Brewin’upastorm may be back in big time after Aintree romp

Olly Murphy hopes Brewin’upastorm may yet make his mark at the highest level after a successful start to his campaign at Aintree.

The Warwickshire trainer has never made any secret of the regard in which he holds the eight-year-old, who has been placed in Grade One company on multiple occasions and last season won the Grade Two National Spirit Hurdle at Fontwell.

Having undergone a wind operation for a second time during the summer, Brewin’upastorm was a 5-1 shot for his return to action in the Betway Hurdle – and he delivered a dominant display.

After travelling powerfully into the straight, Aidan Coleman’s mount stamped his class from the second-last – powering nine lengths clear of If The Cap Fits, who pipped Lisnagar Oscar to second.

Murphy said: “I thought it was a very good performance, giving 6lb to the majority of the field.

“I’ve never shied away – I’ve always thought this lad was very good, (but) he has to have everything go his way.

“He got a terrible fright when he unseated in Cheltenham the guts of two years ago, and it’s taken me a long time to get this horse back.”

On future plans, he added: “He’s a hard horse to campaign now in England really – because he’s probably not a three miler, and he’s definitely not a two miler.

“I’m not sure where we’ll go next, but he might one day go over the water (Ireland) for those small-field graded races over there.

“He can be very bad and put in a lackadaisical round of jumping, but I hope he can win a Grade One one day – because on his day he can be very good.”

Linelee King made a winning debut over fences
Linelee King made a winning debut over fences (Simon Marper/PA)

Brewin’upastorm’s victory completed a double on the card for Murphy and Coleman, with 17-2 shot Linelee King earlier winning the Betway Novices’ Limited Handicap Chase.

“He’s a nice horse who didn’t achieve what I thought he’d achieve over hurdles, but his schooling over fences has been very good – and for a horse having his first run over fences, I thought he jumped immaculately,” said the trainer.

“He’s a horse who is going to carry on improving, and I hope he could win a nice race at some point.”

Hillcrest leads the way at Aintree
Hillcrest leads the way at Aintree (Simon Marper/PA)

Hillcrest carried the colours of the late Trevor Hemmings to victory in the Betway EBF “National Hunt” Novices’ Hurdle.

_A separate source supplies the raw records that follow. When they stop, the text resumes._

(** The same statement for a search from one stack of an acyclic graph,
    shared by the properties of [addDependency]. *)
Lemma dependsOn_decides g a b :
  acyclic g →
  ∃ n r, (∀ fuel, n ≤ fuel → dependsOn fuel g a b = Some r) ∧
         (r = true ↔ tc (edge g) a b).
Proof.
  intros Hac.
  destruct (dependsOn_sn g a b (acyclic_sn g Hac a)) as (n & r & E & Hr).
  exists n, r. split; [|done]. intros fuel Hle. by eapply dependsOn_mono.
Qed.

(** C1: on an acyclic graph and for two distinct stacks A and B,
    [addDependency(A, B)] throws the loop error and leaves the store as it
    was when B depends on A; otherwise it returns with B in the array of A
    (appended unless already there), every other array unchanged and the
    graph still acyclic; calling it again is then a no-op without error,
    and [addDependency(B, A)] throws and leaves the store with the same
    edges. *)
Theorem addDependency_contract (g : gmap nat (list nat)) (A B : nat) :
  acyclic g → A ≠ B →
  ∃ n, ∀ fuel, n ≤ fuel →
    (tc (edge g) B A →
       addDependency fuel g A B = Some (g, Thrown (LoopError B A))) ∧
    (¬ tc (edge g) B A →
       ∃ g', addDependency fuel g A B = Some (g', Returned) ∧
             dependencies g' A =
               (if includes (dependencies g A) B then dependencies g A
                else dependencies g A ++ [B]) ∧
             (∀ s, s ≠ A → dependencies g' s = dependencies g s) ∧
             (∀ x y, edge g' x y ↔ edge g x y ∨ (x = A ∧ y = B)) ∧
             acyclic g' ∧
             addDependency fuel g' A B = Some (g', Returned) ∧
             addDependency fuel g' B A = Some (g', Thrown (LoopError A B))).
Proof.
  intros Hac Hne.
  destruct (dependsOn_decides g B A Hac) as (n & r & Hn & Hr).
  exists (S n). intros fuel Hle. specialize (Hn fuel ltac:(lia)).
  destruct fuel as [|fuel]; [lia|].
  split.
  - intros Hba. unfold addDependency. rewrite Hn.
    destruct Hr as [_ Hr]. by rewrite (Hr Hba).
  - intros Hba. assert (r = false) as ->.
    { destruct r; [|done]. destruct Hr as [Hr _]. by destruct (Hba (Hr eq_refl)). }
    unfold addDependency at 1. rewrite Hn.
    destruct (includes (dependencies g A) B) eqn:Hin.
    + exists g. split; [done|]. split; [done|]. split; [done|].
      split.
      { intros x y. split; [by left|]. intros [?|[-> ->]]; [done|].
        by apply includes_true. }
      split; [done|]. split.
      * unfold addDependency. by rewrite Hn, Hin.
      * unfold addDependency. rewrite dependsOn_direct; [done|].
        by apply includes_true.
    + exists (add_edge g A B). split; [done|].
      split; [apply dependencies_add_eq|].
      split; [intros; by apply dependencies_add_ne|].
      split; [apply edge_add|].
      split; [by apply add_edge_acyclic|].
      assert (B ∈ dependencies (add_edge g A B) A) as HB.
      { rewrite dependencies_add_eq, elem_of_app, list_elem_of_singleton. by right. }
      split.
      * unfold addDependency. rewrite dependsOn_frame, Hn.
        -- by rewrite (proj2 (includes_true _ _) HB).
        -- intros H. destruct (proj1 (rtc_tc _ _) H) as [->|H']; done.
      * unfold addDependency. by rewrite dependsOn_direct.
Qed.

(** Two fresh stacks: the edge is recorded once, and the reverse edge is
    refused with only the first edge in the store. *)
Lemma addDependency_contract_witness :
  ∃ n, ∀ fuel, n ≤ fuel →
    addDependency fuel ∅ 0 1 = Some ({[0 := [1]]}, Returned) ∧
    addDependency fuel {[0 := [1]]} 0 1 = Some ({[0 := [1]]}, Returned) ∧
    addDependency fuel {[0 := [1]]} 1 0 = Some ({[0 := [1]]}, Thrown (LoopError 0 1)).
Proof.
  destruct (addDependency_contract ∅ 0 1 acyclic_empty ltac:(lia)) as [n Hn].
  exists (S n). intros fuel Hle.
  destruct (Hn fuel ltac:(lia)) as [_ H].
  destruct (H (no_edge_empty 1 0)) as (g' & E1 & _ & _ & _ & _ & E2 & E3).
  destruct fuel as [|fuel]; [lia|].
  assert (g' = {[0 := [1]]}) as ->.
  { vm_compute in E1. by inversion E1. }
  done.
Defined.

(** C1 as worded fails on a graph with a cycle, which a self-edge leaves
    behind and which a caller can also build on the public [dependencies]
    arrays. With stack 0 depending on itself and not on stack 1, the claim
    has [addDependency(1, 0)] record the edge; but the check for a loop
    searches through stack 0 and never returns. *)
Lemma addDependency_on_cycle :
  addDependency 2 ∅ 0 0 = Some ({[0 := [0]]}, Returned) ∧
  ¬ tc (edge {[0 := [0]]}) 0 1 ∧
  ∀ fuel, addDependency fuel {[0 := [0]]} 1 0 = None.
Proof.
  split; [by vm_compute|]. split.
  - assert (∀ a b, tc (edge {[0 := [0]]}) a b → b = 0) as H.
    { intros a b Ht. induction Ht as [a b He|a c b He _ IH]; [|done].
      unfold edge, dependencies in He. destruct (decide (a = 0)) as [->|Hne].
      - rewrite lookup_singleton_eq in He. cbn in He.
        by apply list_elem_of_singleton in He.
      - rewrite lookup_singleton_ne in He by done. by apply elem_of_nil in He. }
    intros Ht. by apply H in Ht.
  - intros fuel. unfold addDependency. by rewrite dependsOn_self_loop_diverges.
Qed.

(** C3 (at the input where the code departs from it): on an acyclic graph
    [addDependency(A, A)] returns without error and appends A to its own
    array, after which A depends on itself and the graph has a cycle. *)
Theorem addDependency_self_edge (g : gmap nat (list nat)) (A : nat) :
  acyclic g →
  ∃ n, ∀ fuel, n ≤ fuel →
    addDependency fuel g A A = Some (add_edge g A A, Returned) ∧
    A ∈ dependencies (add_edge g A A) A ∧
    dependsOn fuel (add_edge g A A) A A = Some true ∧
    ¬ acyclic (add_edge g A A).
Proof.
  intros Hac.
  destruct (dependsOn_decides g A A Hac) as (n & r & Hn & Hr).
  assert (r = false) as ->.
  { destruct r; [|done]. destruct Hr as [Hr _]. by destruct (Hac A (Hr eq_refl)). }
  exists (S n). intros fuel Hle. specialize (Hn fuel ltac:(lia)).
  destruct fuel as [|fuel]; [lia|].
  assert (A ∈ dependencies (add_edge g A A) A) as HA.
  { rewrite dependencies_add_eq, elem_of_app, list_elem_of_singleton. by right. }
  split; [|split; [done|split]].
  - unfold addDependency. rewrite Hn.
    destruct (includes (dependencies g A) A) eqn:Hin; [|done].
    apply includes_true in Hin. exfalso. apply (Hac A). by apply tc_once.
  - by apply dependsOn_direct.
  - intros Hac'. apply (Hac' A). by apply tc_once.
Qed.

Lemma addDependency_self_edge_witness :
  ∃ n, ∀ fuel, n ≤ fuel →
    addDependency fuel ∅ 0 0 = Some (add_edge ∅ 0 0, Returned) ∧
    0 ∈ dependencies (add_edge ∅ 0 0) 0 ∧
    dependsOn fuel (add_edge ∅ 0 0) 0 0 = Some true ∧
    ¬ acyclic (add_edge ∅ 0 0).
Proof. exact (addDependency_self_edge ∅ 0 acyclic_empty). Defined.

End DepsTheory.

(** ** The owning stack and logical ids *)

Module ScopesTheory.
Import Json Scopes.

Lemma construct_scope_ind (P : IConstruct → Prop) :
  (∀ r i c ctx, P (Node r i c ctx None)) →
  (∀ r i c ctx p, P p → P (Node r i c ctx (Some p))) →
  ∀ x, P x.
Proof.
  intros Hroot Hstep. fix IH 1.
  intros [r i c ctx [p|]]; [apply Hstep, IH|apply Hroot].
Qed.

Lemma ancestors_head x : ∃ l, ancestors x = x :: l.
Proof. destruct x as [r i c ctx s]. simpl. eauto. Qed.
(** X13: a function handler is compatible with a function destination
    exactly when the return types are compatible, the two have the same
    number of parameters, and the parameter types are compatible position by
    position, each in the direction from source to destination. *)
Theorem handlers_match_pointwise fuel h src dest resolvedSrc resolvedDest s d :
  selfResolve h src = Some resolvedSrc → selfResolve h dest = Some resolvedDest →
  symbolType resolvedSrc = OfFunction s → symbolType resolvedDest = OfFunction d →
  (isTypeMatch (S fuel) h (Some src) (Some dest) = Returns true
   ↔ isTypeMatch fuel h (returnType (getFunction h s)) (returnType (getFunction h d)) = Returns true
     ∧ length (parameterTypes (getFunction h s)) = length (parameterTypes (getFunction h d))
     ∧ ∀ i, i < length (parameterTypes (getFunction h s)) →
            isTypeMatch fuel h (at_index (parameterTypes (getFunction h s)) i)
                               (at_index (parameterTypes (getFunction h d)) i) = Returns true).
Proof.
  intros Hsrc Hdest Hs Hd. simpl. unfold isTypeMatchBody. rewrite Hsrc, Hdest.
  unfold isTypeMatchInternal. rewrite Hs, Hd. unfold isFunctionHandlerMatch.
  destruct (isTypeMatch fuel h (returnType _) (returnType _)) as [[|]| |]; simpl;
    try (split; [done|by intros [? _]]).
  case_bool_decide as Hlen; simpl.
  - rewrite handlerParametersMatch_true. split.
    + intros Hall. repeat split; try done. intros i Hi. apply Hall. lia.
    + intros (_ & _ & Hall) j Hj. apply Hall. lia.
  - split; [done|]. by intros (_ & ? & _).
Qed.

Lemma handlers_match_pointwise_witness :
  isTypeMatch 2 Scenario.theHeap (Some (Scenario.handler Scenario.f1))
    (Some (Scenario.handler Scenario.f1)) = Returns true
  ↔ isTypeMatch 1 Scenario.theHeap (returnType (getFunction Scenario.theHeap Scenario.f1))
      (returnType (getFunction Scenario.theHeap Scenario.f1)) = Returns true
    ∧ length (parameterTypes (getFunction Scenario.theHeap Scenario.f1))
      = length (parameterTypes (getFunction Scenario.theHeap Scenario.f1))
    ∧ ∀ i, i < length (parameterTypes (getFunction Scenario.theHeap Scenario.f1)) →
           isTypeMatch 1 Scenario.theHeap
             (at_index (parameterTypes (getFunction Scenario.theHeap Scenario.f1)) i)
             (at_index (parameterTypes (getFunction Scenario.theHeap Scenario.f1)) i) = Returns true.
Proof.
  apply (handlers_match_pointwise 1 Scenario.theHeap
           (Scenario.handler Scenario.f1) (Scenario.handler Scenario.f1)
           (Scenario.handler Scenario.f1) (Scenario.handler Scenario.f1)
           Scenario.f1 Scenario.f1); reflexivity.
Defined.

(** The handler of [f(int)] is compatible with itself and with no handler
    of [f(int, bool)]. *)
Example handler_of_f :
  isTypeMatch 2 Scenario.theHeap (Some (Scenario.handler Scenario.f1))
    (Some (Scenario.handler Scenario.f1)) = Returns true
  ∧ isTypeMatch 2 Scenario.theHeap (Some (Scenario.handler Scenario.f1))
      (Some (Scenario.handler Scenario.f2)) = Returns false.
Proof. vm_compute. split; reflexivity. Qed.

(** ** More of the overload resolver *)

Section Selection.
Variable getNodeLocation : ParsedRange → LocationInfo.
Variable typeFuel : nat.

Lemma parameterLoop_allPass args h ds params :
  ∀ i, allPass typeFuel h args i params = true →
       parameterLoop getNodeLocation typeFuel args i params {| heap := h; diagnostics := ds |}
       = Returns (RanToEnd, {| heap := h; diagnostics := ds |}).
Proof.
  induction params as [|param params IH]; intros i; [done|].
  simpl allPass. intros Hall. apply andb_true_iff in Hall as [Hpass Hrest].
  rewrite parameterLoop_pass by done. by apply IH.
Qed.

(** An applicable overload takes the call, without a word, whether or not
    it has a next overload. *)
Lemma checkFunctionMatch_applicable fuel args h ds :
  applicable typeFuel h args = true →
  checkFunctionMatch getNodeLocation typeFuel (S fuel) args {| heap := h; diagnostics := ds |}
  = Returns (returnType (getFunction h (calleeFunc args)),
             {| heap := pushReferenced h (scope args) (referenceTo args (calleeFunc args));
                diagnostics := ds |}).
Proof.
  unfold applicable. intros Happlicable.
  apply andb_true_iff in Happlicable as [Hmany Hall]. apply negb_true_iff in Hmany.
  simpl. unfold checkFunctionMatchBody. simpl. rewrite Hmany.
  by rewrite (parameterLoop_allPass _ _ _ _ _ Hall).
Qed.

Lemma allPass_app args h params1 params2 :
  ∀ i, allPass typeFuel h args i (params1 ++ params2)
       = allPass typeFuel h args i params1
         && allPass typeFuel h args (i + length params1) params2.
Proof.
  induction params1 as [|param params1 IH]; intros i; simpl.
  - by rewrite Nat.add_0_r.
  - rewrite IH, andb_assoc. by replace (i + S (length params1)) with (S i + length params1) by lia.
Qed.

Lemma allPass_supplied_silent args h params :
  argumentsHaveNodes args → comparisonsReturn typeFuel h args →
  ∀ i, i + length params ≤ length (callerArgs args) →
       (allPass typeFuel h args i params = true
        ↔ conversionErrors getNodeLocation typeFuel h args i (length params) = []).
Proof.
  intros Hnodes Hreturn. induction params as [|param params IH]; intros i Hlen; simpl in *.
  - done.
  - rewrite conversionErrors_S. unfold passes. rewrite bool_decide_eq_false_2 by lia.
    destruct (Hreturn i) as [[|] Hok]; [lia| |]; rewrite Hok; simpl.
    + apply IH. lia.
    + destruct (conversionError_mismatch getNodeLocation typeFuel h args i Hnodes ltac:(lia) Hok)
        as (? & ? & ? & _ & _ & _ & ->).
      done.
Qed.

Lemma allPass_unsupplied_silent args h params :
  ∀ i, length (callerArgs args) ≤ i →
       (allPass typeFuel h args i params = true ↔ find hasNoDefault params = None).
Proof.
  induction params as [|param params IH]; intros i Hi; simpl; [done|].
  unfold passes. rewrite bool_decide_eq_true_2 by done.
  destruct (hasNoDefault param); simpl; [done|]. apply IH. lia.
Qed.

(** The call is settled without a word exactly when the callee is
    applicable. *)
Lemma applicable_silent args h :
  argumentsHaveNodes args → comparisonsReturn typeFuel h args →
  (applicable typeFuel h args = true
   ↔ (if bool_decide (length (paramList (sourceNode (getFunction h (calleeFunc args))))
                      < length (callerArgs args))
      then [tooManyArguments getNodeLocation h args]
      else conversionErrors getNodeLocation typeFuel h args 0 (length (callerArgs args))
           ++ missingArguments getNodeLocation args
                (paramList (sourceNode (getFunction h (calleeFunc args))))) = []).
Proof.
  intros Hnodes Hreturn. unfold applicable.
  set (params := paramList (sourceNode (getFunction h (calleeFunc args)))).
  case_bool_decide as Hmany; simpl; [done|].
  rewrite <- (take_drop (length (callerArgs args)) params) at 1.
  assert (Htake : length (take (length (callerArgs args)) params) = length (callerArgs args)).
  { rewrite length_take. lia. }
  rewrite allPass_app, andb_true_iff, Htake.
  rewrite (allPass_supplied_silent args h _ Hnodes Hreturn 0) by lia.
  rewrite (allPass_unsupplied_silent args h _ (0 + length (callerArgs args))) by lia.
  rewrite Htake. unfold missingArguments. fold params.
  destruct (find hasNoDefault (drop (length (callerArgs args)) params)).
  - split; [by intros [_ ?]|]. intros Hnil. by apply app_eq_nil in Hnil as [_ ?].
  - rewrite app_nil_r. split; [by intros [? _]|done].
Qed.

(** Along a finite chain: the overload settled on, what was reported, and
    how the two hang together. *)
Lemma checkFunctionMatch_selects h a chain :
  overloads h a chain →
  ∀ fuel args ds,
    length chain ≤ fuel → argumentsHaveNodes args →
    (∀ f, f ∈ chain → comparisonsReturn typeFuel h (withCallee args f)) →
    ∃ f new,
      f ∈ chain ∧
      checkFunctionMatch getNodeLocation typeFuel fuel (withCallee args a)
        {| heap := h; diagnostics := ds |}
      = Returns (returnType (getFunction h f),
                 {| heap := pushReferenced h (scope args) (referenceTo args f);
                    diagnostics := ds ++ new |}) ∧
      (new = [] ↔ ∃ g, g ∈ chain ∧ applicable typeFuel h (withCallee args g) = true) ∧
      (new ≠ [] → last chain = Some f).
Proof.
  induction 1 as [a Ha|a b chain Ha Hb IH]; intros [|fuel] args ds Hfuel Hnodes Hreturn;
    simpl in Hfuel; try lia.
  - exists a. eexists. split; [by left|].
    rewrite checkFunctionMatch_final; try done; [|apply Hreturn; by left].
    split; [reflexivity|]. split; [|done].
    rewrite <- (applicable_silent (withCallee args a) h Hnodes (Hreturn a ltac:(by left))).
    split.
    + intros Happlicable. exists a. split; [by left|done].
    + intros (g & Hg & Happlicable). by apply list_elem_of_singleton in Hg as ->.
  - rewrite (checkFunctionMatch_nonfinal getNodeLocation typeFuel fuel (withCallee args a) b);
      try done; [|apply Hreturn; by left].
    destruct (applicable typeFuel h (withCallee args a)) eqn:Happlicable.
    + exists a, []. split; [by left|]. rewrite app_nil_r. split; [done|].
      split; [|done]. split; [|done]. intros _. exists a. split; [by left|done].
    + destruct (IH fuel args ds) as (f & new & Hin & Hrun & Hsilent & Hlast); [lia|done| |].
      { intros f Hf. apply Hreturn. by right. }
      exists f, new. split; [by right|]. split; [exact Hrun|]. split.
      * rewrite Hsilent. split.
        -- intros (g & Hg & Hgood). exists g. split; [by right|done].
        -- intros (g & Hg & Hgood). apply elem_of_cons in Hg as [->|Hg]; [congruence|].
           by exists g.
      * intros Hnew. destruct (overloads_nonempty _ _ _ Hb) as [rest ->].
        rewrite last_cons_cons. by apply Hlast.
Qed.
End Selection.

(** X14: the first applicable overload of the chain takes the call: the
    overloads before it hand the call on and report nothing, the overloads
    after it are not consulted, and the call is bound to it with nothing
    reported. *)
Theorem first_applicable_overload_wins getNodeLocation typeFuel h args ds before f after :
  ∀ a fuel,
    overloads h a (before ++ f :: after) → length before < fuel →
    (∀ b, b ∈ before →
          applicable typeFuel h (withCallee args b) = false ∧
          comparisonsReturn typeFuel h (withCallee args b)) →
    applicable typeFuel h (withCallee args f) = true →
    checkFunctionMatch getNodeLocation typeFuel fuel (withCallee args a)
      {| heap := h; diagnostics := ds |}
    = Returns (returnType (getFunction h f),
               {| heap := pushReferenced h (scope args) (referenceTo args f);
                  diagnostics := ds |}).
Proof.
  induction before as [|b before IH]; intros a [|fuel] Hchain Hfuel Hbefore Hf;
    simpl in Hfuel; try lia.
  - destruct (overloads_nonempty _ _ _ Hchain) as [rest [= <- _]].
    by apply (checkFunctionMatch_applicable getNodeLocation typeFuel fuel (withCallee args f)).
  - simpl in Hchain. inversion Hchain as [? ? Heq|? next ? Hnext Hrest]; subst.
    { by destruct before. }
    destruct (Hbefore b ltac:(by left)) as [Hnot Hreturn].
    rewrite (checkFunctionMatch_nonfinal getNodeLocation typeFuel fuel (withCallee args b) next);
      try done.
    rewrite Hnot. apply IH; [done|lia| |done].
    intros b' Hb'. apply Hbefore. by right.
Qed.

Lemma first_applicable_overload_wins_witness :
  checkFunctionMatch Scenario.getNodeLocation 1 2
    (withCallee (Scenario.call "f" 500 30 Scenario.f1 [Scenario.number; Scenario.boolean]) Scenario.f1)
    {| heap := Scenario.chainedHeap; diagnostics := [] |}
  = Returns (returnType (getFunction Scenario.chainedHeap Scenario.f2),
             {| heap := pushReferenced Scenario.chainedHeap Scenario.sGlobal
                          (referenceTo
                             (Scenario.call "f" 500 30 Scenario.f1 [Scenario.number; Scenario.boolean])
                             Scenario.f2);
                diagnostics := [] |}).
Proof.
  apply (first_applicable_overload_wins Scenario.getNodeLocation 1 Scenario.chainedHeap
           (Scenario.call "f" 500 30 Scenario.f1 [Scenario.number; Scenario.boolean]) []
           [Scenario.f1] Scenario.f2 [Scenario.f3]).
  - apply overloads_next with Scenario.f2; [reflexivity|].
    apply overloads_next with Scenario.f3; [reflexivity|].
    apply overloads_last. reflexivity.
  - simpl. lia.
  - intros b Hb. apply list_elem_of_singleton in Hb as ->. split; [reflexivity|].
    intros i Hi. simpl in Hi. destruct i as [|[|i]]; try lia; eexists; vm_compute; reflexivity.
  - vm_compute. reflexivity.
Defined.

Making his first appearance since landing a Wetherby bumper in the spring, the Henry Daly-trained six-year-old travelled strongly for much of the two-and-a-half-mile journey under Richard Patrick.

In the end, the 11-4 joint-favourite was made to pull out all the stops by Our Jet – with three-quarters of a length separating the pair at the line.

Triple Grand National-winning owner Hemmings loved nothing more than a winner at Aintree, and Daly was visibly moved after this first Aintree success in his famous colours since his death.

He said: “For this horse to win today, with lots of Trevor’s family here – it’s pretty cool.

“He might be very good, we’ll see. A slow-run race like that was not playing to his strengths, and he bunny-hopped one or two (hurdles), but the faster it got the better it suited.

“He’s a big boy – a classic ‘T Hemmings’. My measuring stick goes up to 18 hands, and it won’t go over him! I don’t know how big he is because of that.

“We’ll crack on over hurdles, and try and teach him a bit.”

Koshari (left) on his way to winning at Aintree
Koshari (left) on his way to winning at Aintree (Simon Marper/PA)

There were scenes of jubilation in the winner’s enclosure after 80-1 shot Koshari sprang a surprise in the Pertemps Network Handicap Hurdle.

Formerly trained by Willie Mullins, the nine-year-old walked through the Doncaster sales ring unsold last month, but was subsequently snapped up by Northern Ireland-based David Christie.

Given a patient ride by Jonathan Moore, Koshari finished with a flourish to deny Deise Aba by a neck, with Remastered a close-up third.

“I was expecting a good run and I couldn’t believe the price – the boys (owners) were on him each-way,” said Christie.

“He’s a good horse. It’s not that long ago he won a hundred-grand race in Punchestown, and he was sixth in the Galway Plate in the summer, which takes some doing.

“He went to the sales and wasn’t sold, and I just happened to be at Thurles one day and chatted to Ruby Walsh and he said ‘that horse is fine’, so we bought him privately.

“Ruby actually rang me yesterday, and there’s no better man than him to ride any racecourse over here. He said just sit and sit and come at the last and he was spot-on, so well played to Ruby!

“These folks have never been over here with a horse of any kind. This is their first trip to Aintree – and isn’t that what racing’s all about?”

Darling Du Large was a 6-1 winner of the Betway Supports Safer Gambling Week Handicap Chase for Tom George and Jonathan Burke, while the concluding Betway ‘Junior’ NH Flat Race went to the Milton Harris-trained Legionar (100-30), ridden by Mitchell Bastyan.